◆ WORK TO COMPLETE: Given the material below, return only the lines starting at the line with "pose proof (NoDup_lookup" and ending at the line with "Lemma z_walk_ok r", exactly as they appear.
__________________________________________________
(** One expansion. *)
Lemma z_expand_ok r s a cs fs p x av :
  z_wf r s -> (forall i x, z_array s !! i = Some x -> x <> 0 -> is_line x) -> walked s a cs (fs - 1) (fun q _ => q < fs) -> 0 <= fs -> cs !! Z.to_nat fs = Some p ->
  z_array s !! Z.to_nat (zw_lineId p) = Some x -> x <> 0 -> fs + z_ways s <= Z.of_nat (length cs) < z_cands s -> (av = true -> all_lines s cs) ->
  exists new av', fold_ (z_child s fs (zw_lineId p) x) (seqZ 0 (z_ways s)) (cs, av) = Ret (cs ++ new, av') /\ walked s a (cs ++ new) fs (fun q _ => q < fs + 1) /\ new <> [] /\
    (av' = true -> all_lines s (cs ++ new)).
Proof.
  intros W Hl Hw0 Hfs Hp Hx Hx0 Hlen Hv0. pose proof (zg_ways _ _ W). pose proof (Hl _ _ Hx Hx0) as Hline.
  assert (Hgen : forall n k new av, k + Z.of_nat n = z_ways s -> 0 <= k -> (length new <= Z.to_nat k)%nat -> walked s a (cs ++ new) fs (fun q w => q < fs \/ q = fs /\ w < k) ->
    (av = true -> all_lines s (cs ++ new)) ->
    exists new' av', fold_ (z_child s fs (zw_lineId p) x) (seqZ k (Z.of_nat n)) (cs ++ new, av) = Ret (cs ++ new', av') /\ walked s a (cs ++ new') fs (fun q w => q < fs \/ q = fs /\ w < z_ways s) /\
    (av' = true -> all_lines s (cs ++ new'))).
  { induction n as [|n IH]; intros k new av1 Hk Hk0 Hnew Hw Hv.
    { exists new, av1. split; [done|]. split; [|done]. replace (z_ways s) with k by lia. done. }
    rewrite seqZ_cons by lia. cbn [fold_]. replace (Z.pred (Z.of_nat (S n))) with (Z.of_nat n) by lia.
    destruct (z_at_ret r s k x W ltac:(lia) Hline) as (i & E & Hi & Hr). destruct (z_line_at r s i W Hr) as (y & Ey & Hy). pose proof (home_range r s k x W ltac:(lia)) as Hh.
    assert (Hp' : (cs ++ new) !! Z.to_nat fs = Some p) by (by apply lookup_app_l_Some).
    set (new1 := if i =? zw_lineId p then new else new ++ [mkWalk (home s k x) i fs]).
    assert (E1 : z_child s fs (zw_lineId p) x (cs ++ new, av1) k = Ret (cs ++ new1, av1 && negb (y =? 0))).
    { unfold z_child. rewrite E. cbn [mbind outcome_bind fst snd]. rewrite (proj2 (Z.leb_gt _ _)) by (rewrite length_app; lia). rewrite Ey. cbn [mbind outcome_bind].
      unfold new1. destruct (i =? zw_lineId p); [done|]. by rewrite app_assoc. }
    rewrite E1. cbn [mbind outcome_bind]. apply IH; [lia|lia| | |].
    - unfold new1. destruct (_ =? _); [lia|]. rewrite length_app. simpl. lia.
    - assert (Hsnoc : i <> zw_lineId p -> walked s a ((cs ++ new) ++ [mkWalk (home s k x) i fs]) fs (fun q w => q < fs \/ q = fs /\ w < k)).
      { intros Hne. apply walked_snoc; simpl; try done; try lia.
        - intros _. split; [rewrite length_app; lia|]. exists p, x, k. split_and!; try done; lia.
        - intros q w Hq. cbv beta in *. rewrite length_app. lia. }
      unfold new1. destruct (i =? zw_lineId p) eqn:Heq; zb.
      + destruct Hw as [K1 K2 K3 K4 K5 K6]. split; try done. intros q w p' x' i' Hq Hq0 Hp2 Hx2 Hw2 Hi2 Hne2. destruct (decide (q = fs /\ w = k)) as [[-> ->]|Hqw].
        * rewrite Hp' in Hp2. injection Hp2 as <-. rewrite Hx in Hx2. injection Hx2 as <-. congruence.
        * apply (K6 q w p' x' i'); try done. cbv beta in *. lia.
      + specialize (Hsnoc Heq). rewrite app_assoc. destruct Hsnoc as [K1 K2 K3 K4 K5 K6]. split; try done. intros q w p' x' i' Hq Hq0 Hp2 Hx2 Hw2 Hi2 Hne2.
        destruct (decide (q = fs /\ w = k)) as [[-> ->]|Hqw]; [|apply (K6 q w p' x' i'); try done; cbv beta in *; lia].
        rewrite (lookup_app_l_Some _ _ _ _ Hp') in Hp2. injection Hp2 as <-. rewrite Hx in Hx2. injection Hx2 as <-.
        exists (length (cs ++ new)), (mkWalk (home s k x) i fs). split; [by apply list_lookup_middle|done].
    - intros Hav. apply andb_prop in Hav as [Hav Hy0]. zb. intros c z Hc Hz. unfold new1 in Hc. destruct (i =? zw_lineId p); [by eapply Hv|].
      rewrite app_assoc in Hc. apply elem_of_app in Hc as [Hc|Hc]; [by eapply Hv|]. apply list_elem_of_singleton in Hc as ->. simpl in Hz. congruence. }
  destruct (Hgen (Z.to_nat (z_ways s)) 0 [] av) as (new & av' & E & G1 & G2); [lia|lia|simpl; lia| |by rewrite app_nil_r|].
  { rewrite app_nil_r. eapply walked_weaken; [exact Hw0|lia|]. cbv beta. lia. }
  rewrite Z2Nat.id, app_nil_r in E by lia. exists new, av'. split; [done|]. split; [|split; [|done]].
  - eapply walked_weaken; [exact G1|lia|]. cbv beta. lia.
  - intros ->. rewrite app_nil_r in G1.
    assert (Hmiss : exists w i, 0 <= w < z_ways s /\ lookupArray s !! Z.to_nat (home s w x) = Some i /\ i <> zw_lineId p).
    { destruct (z_at_ret r s 0 x W ltac:(lia) Hline) as (i0 & _ & Hi0 & _), (z_at_ret r s 1 x W ltac:(lia) Hline) as (i1 & _ & Hi1 & _).
      destruct (decide (i0 = zw_lineId p)) as [->|Hn0]; [|by exists 0, i0; split; [lia|]]. destruct (decide (i1 = zw_lineId p)) as [->|Hn1]; [|by exists 1, i1; split; [lia|]].
      pose proof (NoDup_lookup _ _ _ _ (zg_nodup _ _ W) Hi0 Hi1) as Heq. pose proof (home_range r s 0 x W ltac:(lia)). pose proof (home_range r s 1 x W ltac:(lia)).
      pose proof (home_way r s 0 x W). pose proof (home_way r s 1 x W). assert (home s 0 x = home s 1 x) by lia. congruence. }
    destruct Hmiss as (w & i & Hw1 & Hi & Hne). destruct (wk_full _ _ _ _ _ G1 fs w p x i) as (j & c & Hj & _ & Hc); try done; [lia|].
    pose proof (wk_top _ _ _ _ _ Hw0 j c Hj). lia.
Qed.

(** The walk ends; then the candidates are enough or one of them is empty. *)
Lemma z_walk_ok r s a fuel cs av fs :
  z_wf r s -> (forall i x, z_array s !! i = Some x -> x <> 0 -> is_line x) -> walked s a cs (fs - 1) (fun q _ => q < fs) -> 0 <= fs -> fs + z_ways s <= Z.of_nat (length cs) ->
  (av = true -> all_lines s cs) -> Z.max 0 (z_cands s - Z.of_nat (length cs)) < Z.of_nat fuel ->
  exists cs' av' fs', z_walk s fuel cs av fs = Ret (cs', av') /\ walked s a cs' (fs' - 1) (fun q _ => q < fs') /\ z_ways s <= Z.of_nat (length cs') /\
    (av' = true -> z_cands s <= Z.of_nat (length cs')).
Proof.
  intros W Hl. pose proof (zg_ways _ _ W) as Hways. revert cs av fs. induction fuel as [|fuel IH]; intros cs av fs Hw Hfs Hlen Hv Hfuel; cbn [z_walk].
  { lia. }
  destruct (Z.of_nat (length cs) <? z_cands s) eqn:Hc; zb; simpl.
  2: { exists cs, av, fs. split; [done|]. split; [done|]. split; [lia|done]. }
  destruct av; [|by exists cs, false, fs; split; [done|split; [done|split; [lia|]]]].
  destruct (lookup_lt_is_Some_2 cs (Z.to_nat fs)) as [p Hp]; [lia|]. rewrite (at_ret cs fs p) by (done || lia). cbn [mbind outcome_bind].
  destruct (wk_at _ _ _ _ _ Hw _ _ Hp) as [Hp0 Hpl]. pose proof (proj1 (Forall_lookup _ _) (zg_range _ _ W) _ _ Hpl) as Hr. destruct (z_line_at r s _ W Hr) as (x & -> & Hx). cbn [mbind outcome_bind].
  assert (Hx0 : x <> 0) by (by eapply (Hv eq_refl p x); [eapply list_elem_of_lookup_2|]). rewrite (proj2 (Z.eqb_neq x 0)) by done. cbn [negb assert_ mbind outcome_bind].
  destruct (z_expand_ok r s a cs fs p x true) as (new & av' & E & Hw' & Hne & Hv'); try done. rewrite E. cbn [mbind outcome_bind].
  destruct new as [|n new]; [done|]. apply IH; try done.
  - by replace (fs + 1 - 1) with fs by lia.
  - lia.
  - rewrite length_app. simpl. lia.
  - rewrite length_app. simpl. lia.
Qed.

(** *** The path *)

(** Candidate [j] is the first one with its line. *)
Definition first_at (cs : list ZWalkInfo) (j : nat) (c : ZWalkInfo) : Prop :=
  cs !! j = Some c /\ forall (i : nat) d, (i < j)%nat -> cs !! i = Some d -> zw_lineId d <> zw_lineId c.

(** The parent of a first candidate is a first candidate: an earlier one with the same line
    would have been expanded earlier, to the same children. *)
Lemma first_parent s a cs fs j c :
  walked s a cs (fs - 1) (fun q _ => q < fs) -> first_at cs j c -> 0 <= parentIdx c -> exists p, first_at cs (Z.to_nat (parentIdx c)) p.
Proof.
  intros Hw [Hj Hfirst] Hpar. destruct (wk_child _ _ _ _ _ Hw j c Hj Hpar) as (Hlt & p & x & w & Hp & Hx & Hx0 & Hww & Hpos & Hne). exists p. split; [done|].
  intros i d Hi Hd Heq. pose proof (wk_top _ _ _ _ _ Hw j c Hj). destruct (wk_at _ _ _ _ _ Hw j c Hj) as [_ Hat]. rewrite Hpos in Hat.
  destruct (wk_full _ _ _ _ _ Hw (Z.of_nat i) w d x (zw_lineId c)) as (j' & c' & Hj' & Hpos' & Hpar'); try done; [lia|lia|by rewrite Nat2Z.id|by rewrite Heq|congruence|].
  destruct (decide (j' < j)%nat) as [Hjj|Hjj].
  - apply (Hfirst j' c' Hjj Hj'). destruct (wk_at _ _ _ _ _ Hw j' c' Hj') as [_ Hat']. rewrite Hpos' in Hat'. congruence.
  - pose proof (wk_mono _ _ _ _ _ Hw j j' c c' ltac:(lia) Hj Hj'). lia.
Qed.

(** The candidates from [idx] up to a seed. *)
Inductive zpath (cs : list ZWalkInfo) : Z -> list ZWalkInfo -> Prop :=
  | zpath_end idx : idx < 0 -> zpath cs idx []
  | zpath_step idx c l : 0 <= idx -> cs !! Z.to_nat idx = Some c -> zpath cs (parentIdx c) l -> zpath cs idx (c :: l).

(** The path from a first candidate exists, its lines are distinct and its length is within
    the array of swaps. *)
Lemma zpath_ok s a cs fs (Hways : 2 <= z_ways s) :
  walked s a cs (fs - 1) (fun q _ => q < fs) -> forall j c, first_at cs j c ->
  exists l, zpath cs (Z.of_nat j) (c :: l) /\ NoDup (zw_lineId <$> c :: l) /\ Z.of_nat (length l) * z_ways s <= Z.of_nat j /\
    forall d, d ∈ c :: l -> exists i, (i <= j)%nat /\ cs !! i = Some d.
Proof.
  intros Hw j. induction j as [j IH] using lt_wf_ind. intros c Hf. pose proof Hf as [Hj Hfirst]. destruct (Z.lt_ge_cases (parentIdx c) 0) as [Hp|Hp].
  - exists []. split; [constructor; [lia|by rewrite Nat2Z.id|by constructor]|]. split; [apply NoDup_singleton|]. split; [simpl; lia|].
    intros d Hd. apply list_elem_of_singleton in Hd as ->. exists j. split; [lia|done].
  - destruct (first_parent s a cs fs j c Hw Hf Hp) as (p & Hfp). destruct (wk_child _ _ _ _ _ Hw j c Hj Hp) as (Hlt & _).
    destruct (IH (Z.to_nat (parentIdx c)) ltac:(lia) p Hfp) as (l & Hl & Hn & Hlen & Hel). rewrite Z2Nat.id in Hl by lia. exists (p :: l). split; [|split; [|split]].
    + constructor; [lia|by rewrite Nat2Z.id|done].
    + rewrite fmap_cons. apply NoDup_cons. split; [|done]. rewrite list_elem_of_fmap. intros (d & Heq & Hd). destruct (Hel d Hd) as (i & Hi & Hdi).
      apply (Hfirst i d); [lia|done|done].
    + cbn [length]. lia.
    + intros d Hd. apply elem_of_cons in Hd as [->|Hd]; [exists j; split; [lia|done]|]. destruct (Hel d Hd) as (i & Hi & Hdi). exists i. split; [lia|done].
Qed.

Lemma z_index_ok best cs k : best ∈ zw_lineId <$> cs -> exists j c, z_index best cs k = k + Z.of_nat j /\ first_at cs j c /\ zw_lineId c = best.
Proof.
  revert k. induction cs as [|c cs IH]; intros k Hb; [simpl in Hb; set_solver|]. cbn [z_index]. destruct (zw_lineId c =? best) eqn:Hc; zb.
  - exists 0%nat, c. split; [lia|]. split; [|done]. split; [done|]. intros i d Hi. lia.
  - rewrite fmap_cons in Hb. apply elem_of_cons in Hb as [Hb|Hb]; [congruence|]. destruct (IH (k + 1) Hb) as (j & d & E & [Hd Hf] & Hdb). exists (S j), d. split; [lia|]. split; [|done].
    split; [done|]. intros [|i] e Hi He; simpl in He; [injection He as <-; congruence|]. apply (Hf i e); [lia|done].
Qed.

(** The positions of the path are stored in order. *)
Lemma z_swaps_ok cs idx l :
  zpath cs idx l -> forall fuel swaps k, (length l <= fuel)%nat -> (k + length l <= length swaps)%nat ->
  z_swaps fuel cs idx swaps (Z.of_nat k) = Ret (take k swaps ++ (zw_pos <$> l) ++ drop (k + length l) swaps, Z.of_nat (k + length l)).
Proof.
  induction 1 as [idx Hi|idx c l Hi Hc Hl IH]; intros fuel swaps k Hf Hk.
  - assert (E : z_swaps fuel cs idx swaps (Z.of_nat k) = Ret (swaps, Z.of_nat k)) by (destruct fuel; cbn [z_swaps]; by rewrite (proj2 (Z.ltb_lt _ _))).
    rewrite E. simpl. by rewrite Nat.add_0_r, take_drop.
  - simpl in Hf, Hk. destruct fuel as [|fuel]; [lia|]. cbn [z_swaps]. rewrite (proj2 (Z.ltb_ge _ _)) by lia. rewrite (at_ret cs idx c) by (done || lia). cbn [mbind outcome_bind].
    rewrite set_at_ret by lia. cbn [mbind outcome_bind]. replace (Z.of_nat k + 1) with (Z.of_nat (S k)) by lia. rewrite Nat2Z.id, IH by (rewrite ?length_insert; lia). f_equal. f_equal; [|simpl; lia].
    rewrite (take_S_r _ _ (zw_pos c)) by (apply list_lookup_insert_eq; lia). rewrite take_insert_ge, drop_insert_lt by lia. rewrite <- app_assoc. simpl. repeat f_equal. lia.
Qed.

(** *** The moves *)

(** A table in which every line but number [c] is at one of its positions. *)
Record placed s (array table : list Z) (c : Z) : Prop := {
  pl_length : Z.of_nat (length table) = z_numLines s;
  pl_nodup : NoDup table;
  pl_range : Forall (in_lines (Z.to_nat (z_numLines s))) table;
  pl_home : forall i b, 0 <= i -> i <> c -> array !! Z.to_nat i = Some b -> b <> 0 -> exists w, 0 <= w < z_ways s /\ table !! Z.to_nat (home s w b) = Some i
}.

(** Every position of [ps] is one where the line at the next position may be. *)
Definition chained s (array table : list Z) (c : Z) (ps : list Z) : Prop :=
  forall i p q, ps !! i = Some p -> ps !! S i = Some q -> exists v b w, table !! Z.to_nat q = Some v /\ v <> c /\ array !! Z.to_nat v = Some b /\ 0 <= w < z_ways s /\ p = home s w b.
__________________________________________________
◆ RESPONSE:
      pose proof (NoDup_lookup _ _ _ _ (zg_nodup _ _ W) Hi0 Hi1) as Heq. pose proof (home_range r s 0 x W ltac:(lia)). pose proof (home_range r s 1 x W ltac:(lia)).
      pose proof (home_way r s 0 x W). pose proof (home_way r s 1 x W). assert (home s 0 x = home s 1 x) by lia. congruence. }
    destruct Hmiss as (w & i & Hw1 & Hi & Hne). destruct (wk_full _ _ _ _ _ G1 fs w p x i) as (j & c & Hj & _ & Hc); try done; [lia|].
    pose proof (wk_top _ _ _ _ _ Hw0 j c Hj). lia.
Qed.

(** The walk ends; then the candidates are enough or one of them is empty. *)
Lemma z_walk_ok r s a fuel cs av fs :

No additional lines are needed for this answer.